Los padres podemos pasar un montón de tiempo preocupándonos de si estamos dando a nuestros hijos todo lo que necesitan. Pero, ¿Qué pasaría si les estuviéramos dando demasiado? Ahora que lo veo todo con más perspectiva, me doy cuenta de que debería haberles dado menos.
1. Menos tiempo conmigo (y más con su padre). Todo el mundo habría salido beneficiado. Tú eres la que trabaja desde casa, la que sabe dónde están los calcetines limpios, a qué hora tienen entrenamiento los niños, por qué Sara se peleó con Safi, razón por la cual no podemos invitar a Susana… En fin, tú eres la que acaba haciendo todo para los niños. Es como una ley física, pero aplicada a la familia. Y ya, si todo esto pasa a primera hora de la mañana, el desequilibrio es aún mayor.

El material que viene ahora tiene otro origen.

(* ===== verification/Concurrent.v ===== *)
(** * Concurrent: pointers that threads share, latches, values of a thread

    Models [include/ignite/common/include/common/concurrent.h],
    [src/ignite/common/src/common/concurrent.cpp] and the Linux version of
    [concurrent_os.h] and [concurrent_os.cpp]. A shared pointer is a pair of
    pointers: to an object, and to the record that counts how many there are; the
    records and the objects are a store that threads share, and an access to one that
    is no longer there is the error [Dangling]. The functions of the system are
    their documented effects: a mutex is a flag that blocks, waiting for a condition
    gives up the mutex and blocks until the next signal. *)

From S2P Require Import Prelude Interleave.

Module Concurrent.
Local Open Scope main_scope.

(** ** Atomics *)

(** Each is one action on the word behind the pointer: the new word, the answer. *)
Definition CompareAndSet32 (v expVal newVal : Z) : Z * bool :=
  if v =? expVal then (newVal, true) else (v, false).
Definition CompareAndSet64 (v expVal newVal : Z) : Z * bool :=
  if v =? expVal then (newVal, true) else (v, false).
Definition CompareAndSet64Val (v expVal newVal : Z) : Z * Z :=
  if v =? expVal then (newVal, v) else (v, v).
Definition CompareAndSet32Val (v expVal newVal : Z) : Z * Z :=
  if v =? expVal then (newVal, v) else (v, v).
Definition IncrementAndGet32 (v : Z) : Z * Z := (i32 (v + 1), i32 (v + 1)).
Definition DecrementAndGet32 (v : Z) : Z * Z := (i32 (v - 1), i32 (v - 1)).
Definition IncrementAndGet64 (v : Z) : Z * Z := (i64 (v + 1), i64 (v + 1)).
Definition DecrementAndGet64 (v : Z) : Z * Z := (i64 (v - 1), i64 (v - 1)).

(** ** Shared pointers *)

(** [SharedPointerDefaultDeleter] and [SharedPointerEmptyDeleter]. *)
Inductive Deleter : Type := DefaultDeleter | EmptyDeleter.

Record SharedPointerImpl : Type := MkImpl {
  raw : positive;
  deleter : Deleter;
  refCnt : Z
}.

(** An object of a class that derives from [EnableSharedFromThis]; [automatic] is
    one that was not made with [new]. *)
Record Object : Type := MkObject {
  automatic : bool;
  self : option positive
}.

Record Store : Type := MkStore {
  objects : gmap positive Object;
  impls : gmap positive SharedPointerImpl
}.
Abbreviation prog := (main Store).

Definition set_objects (m : gmap positive Object) (s : Store) : Store := MkStore m (impls s).
Definition set_impls (m : gmap positive SharedPointerImpl) (s : Store) : Store := MkStore (objects s) m.

(** An access to the record at [k]. *)
Definition with_impl {A} (k : positive) (f : SharedPointerImpl -> SharedPointerImpl * A) : prog A :=
  call (fun s =>
    match impls s !! k with
    | Some i => let (i, a) := f i in Ok (set_impls (<[k := i]> (impls s)) s, a)
    | None => Err Dangling
    end).

Definition Increment (k : positive) : prog unit :=
  with_impl k (fun i => (MkImpl (raw i) (deleter i) (fst (IncrementAndGet32 (refCnt i))), tt)).
Definition Decrement (k : positive) : prog bool :=
  with_impl k (fun i =>
    let (v, now) := DecrementAndGet32 (refCnt i) in (MkImpl (raw i) (deleter i) v, now =? 0)).
Definition Pointer (k : positive) : prog positive := with_impl k (fun i => (i, raw i)).
Definition GetDeleter (k : positive) : prog Deleter := with_impl k (fun i => (i, deleter i)).

(** [new] of an object and of a record, and what the constructor of a shared pointer
    does with them: no other thread knows them yet, so this is one step. *)
Definition new_object (on_stack : bool) (s : Store) : Store * positive :=
  let a := fresh (dom (objects s)) in
  (set_objects (<[a := MkObject on_stack None]> (objects s)) s, a).
Definition NewImpl (p : positive) (d : Deleter) (s : Store) : Store * positive :=
  let k := fresh (dom (impls s)) in
  (set_impls (<[k := MkImpl p d 1]> (impls s)) s, k).
Definition ImplEnableShared (a k : positive) (s : Store) : Prelude.result Store :=
  match objects s !! a with
  | Some o => Ok (set_objects (<[a := MkObject (automatic o) (Some k)]> (objects s)) s)
  | None => Err Dangling
  end.

Record SharedPointer : Type := MkShared {
  ptr : option positive;
  impl : option positive
}.

Definition Empty : SharedPointer := MkShared None None.
Definition NewSharedPointer (p : option positive) (d : Deleter) (s : Store) : Prelude.result (Store * SharedPointer) :=
  match p with
  | None => Ok (s, Empty)
  | Some a =>
      let (s, k) := NewImpl a d s in
      match ImplEnableShared a k s with
      | Ok s => Ok (s, MkShared (Some a) (Some k))
      | Err e => Err e
      end
  end.

Definition Get (p : SharedPointer) : option positive := ptr p.
Definition IsValid (p : SharedPointer) : bool := bool_decide (is_Some (impl p)).
Definition Swap (p q : SharedPointer) : SharedPointer * SharedPointer := (q, p).

Definition CopyShared (other : SharedPointer) : prog SharedPointer :=
  (match impl other with Some k => Increment k | None => Ret tt end) ;;
  Ret (MkShared (ptr other) (impl other)).

(** [delete obj]; the other deleter does nothing. *)
Definition run_deleter (d : Deleter) (a : positive) : prog unit :=
  call (fun s =>
    match d with
    | EmptyDeleter => Ok (s, tt)
    | DefaultDeleter =>
        match objects s !! a with
        | Some o => if automatic o then Err Dangling else Ok (set_objects (delete a (objects s)) s, tt)
        | None => Err Dangling
        end
    end).
Definition delete_impl (k : positive) : prog unit :=
  call (fun s =>
    match impls s !! k with
    | Some _ => Ok (set_impls (delete k (impls s)) s, tt)
    | None => Err Dangling
    end).

(** [~SharedPointer]. *)
Definition Destroy (p : SharedPointer) : prog unit :=
  match impl p with
  | None => Ret tt
  | Some k =>
      let! last := Decrement k in
      if last : bool then
        let! ptr0 := Pointer k in
        let! d := GetDeleter k in
        run_deleter d ptr0 ;;
        delete_impl k
      else Ret tt
  end.

(** [operator=] of another pointer: a copy is swapped with this one and dies. *)
Definition AssignShared (this other : SharedPointer) : prog SharedPointer :=
  let! tmp := CopyShared other in
  let (this, tmp) := Swap this tmp in
  Destroy tmp ;;
  Ret this.

(** [SharedFromThis] of the object at [a]; [self != 0] is asserted. *)
Definition SharedFromThis (a : positive) : prog SharedPointer :=
  let! k := call (fun s =>
    match objects s !! a with
    | Some o => match self o with Some k => Ok (s, k) | None => Err NullPointer end
    | None => Err Dangling
    end) in
  Increment k ;;
  Ret (MkShared None (Some k)).

(** ** A thread that uses shared pointers *)

(** The pointers are variables of the thread; [OUse] accesses the object behind a
    pointer unless it is null. *)
Inductive Op : Type :=
  | OMake (on_stack : bool)
  | OCopy (i : nat)
  | OAssign (i j : nat)
  | OSwap (i j : nat)
  | OSelf (i : nat)
  | OUse (i : nat)
  | ODrop (i : nat).

Definition access (a : positive) : prog unit :=
  call (fun s => match objects s !! a with Some _ => Ok (s, tt) | None => Err Dangling end).

Definition make (on_stack : bool) : prog SharedPointer :=
  call (fun s =>
    let (s, a) := new_object on_stack s in
    NewSharedPointer (Some a) (if on_stack then EmptyDeleter else DefaultDeleter) s).

Definition perform (op : Op) (env : list SharedPointer) : prog (list SharedPointer) :=
  match op with
  | OMake on_stack => let! p := make on_stack in Ret (p :: env)
  | OCopy i =>
      match env !! i with
      | Some p => let! q := CopyShared p in Ret (q :: env)
      | None => Ret env
      end
  | OAssign i j =>
      match env !! i, env !! j with
      | Some p, Some q =>
          if bool_decide (i = j) then Ret env else let! p := AssignShared p q in Ret (<[i := p]> env)
      | _, _ => Ret env
      end
  | OSwap i j =>
      match env !! i, env !! j with
      | Some p, Some q => let (p, q) := Swap p q in Ret (<[i := p]> (<[j := q]> env))
      | _, _ => Ret env
      end
  | OSelf i =>
      match env !! i with
      | Some p => match Get p with Some a => let! q := SharedFromThis a in Ret (q :: env) | None => Ret env end
      | None => Ret env
      end
  | OUse i =>
      match env !! i with
      | Some p => match Get p with Some a => access a ;; Ret env | None => Ret env end
      | None => Ret env
      end
  | ODrop i =>
      match env !! i with
      | Some p => Destroy p ;; Ret (delete i env)
      | None => Ret env
      end
  end.

Fixpoint perform_all (ops : list Op) (env : list SharedPointer) : prog (list SharedPointer) :=
  match ops with
  | [] => Ret env
  | op :: ops => let! env := perform op env in perform_all ops env
  end.

(** ** Guards *)

(** [LockGuard], [SharedLockGuard] and [ExclusiveLockGuard]: a lock is taken by the
    first method and given back by the second; [true] while the guard holds it. *)
Section Guards.
Context {St : Type} (enter leave : main St unit).

Definition NewGuard : main St bool := enter ;; Ret true.
Definition Forget (holds : bool) : bool := false.
Definition Reset (holds : bool) : main St bool :=
  if holds then leave ;; Ret (Forget holds) else Ret holds.
Definition DestroyGuard (holds : bool) : main St unit := if holds then leave else Ret tt.
End Guards.

(** ** Locks for many readers *)

Record ReadWriteLock : Type := MkRw { readers : nat; writer : bool }.
Definition NewReadWriteLock : ReadWriteLock := MkRw 0 false.

Definition LockExclusive : main ReadWriteLock unit :=
  wait (fun l => if writer l || negb (readers l =? 0)%nat then None else Some (MkRw 0 true, tt)).
Definition LockShared : main ReadWriteLock unit :=
  wait (fun l => if writer l then None else Some (MkRw (S (readers l)) false, tt)).
(** [pthread_rwlock_unlock] gives back what is held. *)
Definition rwlock_unlock : main ReadWriteLock unit :=
  act (fun l => if writer l then MkRw 0 false else MkRw (pred (readers l)) false).
Definition ReleaseExclusive : main ReadWriteLock unit := rwlock_unlock.
Definition ReleaseShared : main ReadWriteLock unit := rwlock_unlock.

(** ** Conditions *)

(** The mutex, the flag ([ready] of a latch, [state] of an event), and how often the
    condition was signalled. *)
Record Event : Type := MkEvent { mux : bool; state : bool; signals : nat }.
Definition NewEvent : Event := MkEvent false false 0.

Definition mutex_lock : main Event unit :=
  wait (fun e => if mux e then None else Some (MkEvent true (state e) (signals e), tt)).
Definition mutex_unlock : main Event unit := act (fun e => MkEvent false (state e) (signals e)).
Definition set_state (v : bool) : main Event unit := act (fun e => MkEvent (mux e) v (signals e)).
Definition cond_broadcast : main Event unit := act (fun e => MkEvent (mux e) (state e) (S (signals e))).

(** Gives up the mutex and is asleep in one step; wakes after the next signal and
    takes the mutex. With a time limit it may wake without a signal. *)
Definition cond_wait : main Event unit :=
  let! seen := Atomic (fun e => Some (MkEvent false (state e) (signals e), Ret (signals e))) in
  wait (fun e => if (seen <? signals e)%nat then Some (e, tt) else None) ;;
  mutex_lock.
Definition cond_timedwait (timeout : bool) : main Event bool :=
  if timeout then mutex_unlock ;; mutex_lock ;; Ret false else cond_wait ;; Ret true.

(** [SingleLatch]. The loop of [Await] has fuel. *)
Definition CountDown : main Event unit :=
  mutex_lock ;;
  let! ready := ask state in
  (if ready : bool then Ret tt else set_state true ;; cond_broadcast) ;;
  mutex_unlock.
Fixpoint wait_for_state (fuel : nat) : main Event unit :=
  let! ready := ask state in
  if ready : bool then Ret tt
  else match fuel with O => Throw OutOfFuel | S fuel => cond_wait ;; wait_for_state fuel end.
Definition Await (fuel : nat) : main Event unit := mutex_lock ;; wait_for_state fuel ;; mutex_unlock.

(** [ManualEvent]. *)
Definition EventSet : main Event unit := mutex_lock ;; set_state true ;; cond_broadcast ;; mutex_unlock.
Definition EventReset : main Event unit := mutex_lock ;; set_state false ;; mutex_unlock.
Definition EventWait (fuel : nat) : main Event unit := mutex_lock ;; wait_for_state fuel ;; mutex_unlock.
Definition EventWaitFor (timeout : bool) : main Event bool :=
  mutex_lock ;;
  let! ready := ask state in
  let! res := (if ready : bool then Ret true else cond_timedwait timeout) in
  mutex_unlock ;;
  Ret res.

(** The end of a wait of [msTimeout] milliseconds from the time ([tv_sec], [tv_nsec]). *)
Definition deadline (tv_sec tv_nsec msTimeout : Z) : Z * Z :=
  let ns := tv_nsec + Z.rem msTimeout 1000 * 1000000 in
  (tv_sec + (Z.quot msTimeout 1000 + Z.quot ns 1000000000), Z.rem ns 1000000000).

(** ** Values of a thread *)

(** The map behind the key of each thread; an entry may be null. *)
Section ThreadLocal.
Context {V : Type} (zero : V).
Abbreviation Slots := (gmap positive (gmap Z (option V))).

Definition NextIndex (appTlsIdxGen : Z) : Z * Z := IncrementAndGet32 appTlsIdxGen.

(** The operator [[idx]] makes a null entry when there is none. *)
Definition ThreadLocalGet (thread : positive) (idx : Z) (s : Slots) : Slots * V :=
  match s !! thread with
  | None => (s, zero)
  | Some m =>
      let entry := default None (m !! idx) in
      (<[thread := <[idx := entry]> m]> s, match entry with Some v => v | None => zero end)
  end.
Definition ThreadLocalSet (thread : positive) (idx : Z) (v : V) (s : Slots) : Slots :=
  match s !! thread with
  | Some m => <[thread := <[idx := Some v]> m]> s
  | None => <[thread := {[idx := Some v]}]> s
  end.
Definition ThreadLocalRemove (thread : positive) (idx : Z) (s : Slots) : Slots :=
  match s !! thread with
  | Some m => let m := delete idx m in if bool_decide (m = ∅) then delete thread s else <[thread := m]> s
  | None => s
  end.
(** [Clear0], when the thread ends. *)
Definition ThreadLocalClear (thread : positive) (s : Slots) : Slots := delete thread s.
End ThreadLocal.
End Concurrent.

Es cierto que ya no ocurre tanto como antes, pero los roles tradicionales todavía se siguen notando. Mantente alerta y dale la vuelta a la situación. Por el bien de todo el mundo.
2. Menos tiempo con media parte de mí. He pasado mucho tiempo con los niños, pero no siempre en cuerpo y alma. A veces, se enciende el piloto automático que tenemos los padres y solo nos salen comentarios de tipo «mmm» y «ah», cuando en lo que realmente estamos pensando es en la llamada que tenemos que hacer o en escaparnos a la oficina para contestar algún e-mail. Este no es un buen comportamiento paternal. Es mucho mejor estar totalmente ausente o totalmente presente que quedarse en medio, en zonas de claroscuro.
3. Menos preocupaciones. A veces, parecía que le daba vueltas a las cosas durante días, semanas y años. Me preocupaba por las cosas que quería que hicieran y las que no. Se convirtió en una costumbre. Si pudiera echar el tiempo atrás, me escucharía más a mí misma, oiría cómo sonaba mi voz, me daría cuenta de lo improductiva que era, y pensaría más y mejores formas para hacerme escuchar y para que mis hijos hicieran lo que les pedía. Luego, intentaría poner todo esto en práctica. Y cuando volviera a equivocarme y a agobiarme por las cosas, me acordaría de todo esto. Y lo intentaría de nuevo. Una y otra vez.
4. Menos tiempo frente a una pantalla. Esto es muy difícil. Te van a considerar el padre-policía malo si lo haces, pero lo cierto es que cuando miro a mi alrededor y veo a los jóvenes, me gustaría que mis hijos también hubiesen aprendido a vivir más en el mundo real que en el virtual, usando sus propios recursos y su imaginación, interactuando con gente de verdad en grupos de verdad, y llegando a entender quiénes son realmente, cuál es su base y cuál es su profundidad. Ojalá les hubiera dado todo esto a mis hijos. ¿Y cómo se traduce en la práctica? Con más juegos, más conversaciones, más deporte, más música, más paseos, más aficiones, más tiempo al aire libre, más aburrimiento… más vida.
5. Menos de lo que ellos querían. Para ser más concreta, me hubiera gustado no ceder cuando decían que no querían ir en verano a vivir con una familia española para aprender español, o cuando se empeñaban en que no querían seguir con las clases de flauta o clarinete. En esos momentos, me pareció correcto, pues parecía que los niños estaban angustiados por estas obligaciones, pero, ahora que lo pienso, debería haber insistido más en esos dos ámbitos. Creo que si hubiera insistido un poco más, ellos también podrían haberse esforzado un poco más sin problema. Porque, claro, ahora les da mucha envidia que sus amigos hablen otros idiomas con fluidez o que sepan tocar bien algún instrumento. Es verdad que nunca es tarde para aprender, pero también es verdad que te resulta mucho más difícil cuando eres adulto, trabajas, estás ocupado… y, además, te toca a ti mismo pagarte las clases.